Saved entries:
(* ===== verification/Drive.v ===== *)
(** * Drive: the index and the operations of the document store

    chassis/drive: collections.go, resources.go, sink.go, sweep.go.  The index
    is two tables, [drive_collections] and [drive_resources], and the outbox a
    transactional sink writes in the same database.  An operation is a program
    of the calls it makes, in the order the code makes them: reads of the index,
    one write transaction (SQLite's BEGIN IMMEDIATE, one writer at a time),
    object-store calls, clock reads and minted ids.  Programs of several callers
    run interleaved, call by call, and any call may fail. *)

From Stdlib Require Import Ascii String ZArith Lia Bool.
From stdpp Require Import base tactics list strings gmap sorting relations.
From S2P Require Import Prelude GoStrings GoJson GoPath Opname DrivePath.

#[local] Open Scope string_scope.

(** ** Data *)

Inductive Kind := KindFile | KindDir.
#[export] Instance Kind_eq : EqDecision Kind. Proof. solve_decision. Defined.
Definition is_dir (k : Kind) : bool := match k with KindDir => true | KindFile => false end.

Inductive DErr :=
  | ErrNotFound | ErrExists | ErrNoParent | ErrNotDirectory | ErrIsDirectory | ErrPrecondition | ErrQuota | ErrTooLarge
  | ErrSizeMismatch | ErrBadPath (e : BadPath) | ErrCycle | ErrNotEmpty | ErrTenant | ErrName | ErrPolicy | ErrLinks
  | ErrIndex (** a database call failed *) | ErrStored (** an object-store call failed *).

Record Collection := mkColl {
  cID : string; cTenant : string; cName : string; SyncToken : Z; BytesUsed : Z; ResourceCount : Z;
  cPolicy : Policy; cLinks : Links; cCreated : Z; cUpdated : Z; cDeleted : option Z }.

(** Timestamps are in seconds, as [fmtTime] writes them. *)
Record Resource := mkRes {
  ResourceID : string; CollectionID : string; Path : string; ParentPath : string; rDepth : nat; rKind : Kind;
  ObjectKey : string; rSize : Z; rType : string; rETag : string; ModSeq : Z; rCreated : Z; rUpdated : Z; rDeleted : option Z }.

#[export] Instance Resource_eq : EqDecision Resource. Proof. solve_decision. Defined.

Inductive Event := EventResourceCreated | EventResourceUpdated | EventResourceDeleted | EventResourceMoved.

Record Mutation := mkMut {
  mEvent : Event; mTenant : string; mCollID : string; mColl : string; mID : string; mKind : Kind; mPath : string;
  mFrom : string; mETag : string; mSize : Z; mType : string; mSeq : Z; mAt : Z }.

Record Limits := mkLimits { MaxFileBytes : Z; MaxCollectionBytes : Z; MaxResources : Z }.

Record DB := mkDB { collections : gmap string Collection; resources : gmap string Resource; outbox : list Mutation }.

THE PROBLEM: Repeat exactly the lines above from the one with "ResourceID : string;" up to and including the one with "#[export] Instance Resource_eq". No other line belongs in the reply.

TASK RESULT:
  ResourceID : string; CollectionID : string; Path : string; ParentPath : string; rDepth : nat; rKind : Kind;
  ObjectKey : string; rSize : Z; rType : string; rETag : string; ModSeq : Z; rCreated : Z; rUpdated : Z; rDeleted : option Z }.

#[export] Instance Resource_eq : EqDecision Resource. Proof. solve_decision. Defined.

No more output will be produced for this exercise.